介護保険の住宅改修でできること
申請の流れや適用条件のポイント


親やパートナーなど、家族が在宅介護を必要とする場合、気になるのが自宅の環境整備です。そのような場合に役立つのが公的介護保険です。公的介護保険を使うと、住宅改修のための補助金を受給できます。

給付を受けるには条件があり手続きも必要ですが、支給限度基準額20万円の9割(18万円)が上限で支給されます。

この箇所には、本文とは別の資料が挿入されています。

(** X4.  A Failed or Cancelled first activity that is a spot limit (and
    falls under no earlier rule) times the group out until its start
    time plus one hour and sets the desired capacity to the number of
    nodes the group has, whether that is below or above the current
    value (with [dry_run]: logged, the group untouched), and ends the
    pass. *)
Theorem spot_limit_sets_actual_capacity
    (describe : string -> string -> list string) (now : Z) (dry_run : bool)
    (s : state) (entry : activity) (rest : list activity) :
  StatusCode entry = "Failed" \/ StatusCode entry = "Cancelled" ->
  Re.re_match AutoScalingErrorMessages.INSTANCE_LIMIT
    (default "" (StatusMessage entry)) = None ->
  Re.re_match AutoScalingErrorMessages.VOLUME_LIMIT
    (default "" (StatusMessage entry)) = None ->
  Re.re_match AutoScalingErrorMessages.CAPACITY_LIMIT
    (default "" (StatusMessage entry)) = None ->
  Re.re_search AutoScalingErrorMessages.AZ_LIMIT
    (default "" (StatusMessage entry)) = None \/
    PyStr.contains "only-az" (name (asg s)) = false ->
  Re.re_search AutoScalingErrorMessages.SPOT_REQUEST_CANCELLED
    (default "" (StatusMessage entry)) = None ->
  is_Some (Re.re_match AutoScalingErrorMessages.SPOT_LIMIT
             (default "" (StatusMessage entry))) ->
  let s' := reconcile_limits describe now dry_run s (entry :: rest) in
  let actual := Z.of_nat (length (nodes (asg s))) in
  _timeouts (ts s') !! _id (asg s)
  = Some (Some (StartTime entry + seconds 3600)) /\
  (forall id, id <> _id (asg s) ->
              _timeouts (ts s') !! id = _timeouts (ts s) !! id) /\
  ts s' = with_timeouts (ts s)
            (<[_id (asg s) := Some (StartTime entry + seconds 3600)]>
               (_timeouts (ts s))) /\
  (if dry_run
   then desired_capacity (asg s') = desired_capacity (asg s) /\
        asg s' = asg s /\
        trace s' = (trace s ++ [LogDryRunSetCapacity actual])%list
   else desired_capacity (asg s') = actual /\
        asg s' = with_desired_capacity (asg s) actual /\
        trace s' = (trace s ++ [SetDesiredCapacity (region (asg s))
                                  (name (asg s)) actual])%list).
Proof.
  intros Hstatus Hinst Hvol Hcap Haz Hcancelled Hlimit. cbv zeta.
  destruct (spot_limit_sets_actual_capacity_state describe now dry_run s
              entry rest Hstatus Hinst Hvol Hcap Haz Hcancelled Hlimit)
    as [Hts Hrest].
  split; [rewrite Hts; apply lookup_insert_eq |].
  split; [intros id Hne; rewrite Hts; simpl; by apply lookup_insert_ne |].
  split; [done |].
  destruct dry_run; destruct Hrest as [Hasg Htr];
    (split; [by rewrite Hasg | done]).
Qed.

(** ** reconcile_limits: what a pass leaves alone *)

Lemma about_with_desired_capacity g d ev :
  about (with_desired_capacity g d) ev <-> about g ev.
Proof. by destruct ev. Qed.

この記事では、住宅改修にまつわる制度の説明や、制度の範囲内でできること、メリット、申請に必要な書類や流れを解説します。

公的介護保険を活用した住宅改修とは

公的介護保険を利用した住宅改修は、少ない負担で住宅改修をすることで被介護者が日常生活を送りやすいようにサポートし、被介護者やその家族の生活の質を向上させることを目的としたものです。

住宅改修費用の支給対象となるのは、以下の内容です。
  • 手すりの取付け
  • 段差の解消
  • 滑りの防止及び移動の円滑化等のための床又は通路面の材料の変更
  • 引き戸等への扉の取替え
  • 洋式便器等への便器の取替え
  • その他前各号の住宅改修に付帯して必要となる住宅改修

住宅改修を利用できる方

介護保険の住宅改修の対象となるのは、要介護認定により要支援1~2、もしくは要介護1~5に該当する方です。加えて、介護保険被保険者証記載の住所に居住している必要があり、入院中の場合や施設で介護サービスを受けている場合は支給の対象にはなりません。

なお、住宅改修費の支給を受けるには事前申請をする必要があります。工事完了後も費用発生の事実がわかる書類(領収書など)の提出が必要です。これらをあらかじめ確認しておくとスムーズに手続きを行えるでしょう。

利用限度額

支給限度基準額は20万円です。このうち、住宅改修にかかった費用の7割~9割に相当する額が支給されます。工事費用が総額で20万円を超えた際には、超過部分は自己負担となる点に注意が必要です。また、住宅改修費の支給は原則1人1回となります。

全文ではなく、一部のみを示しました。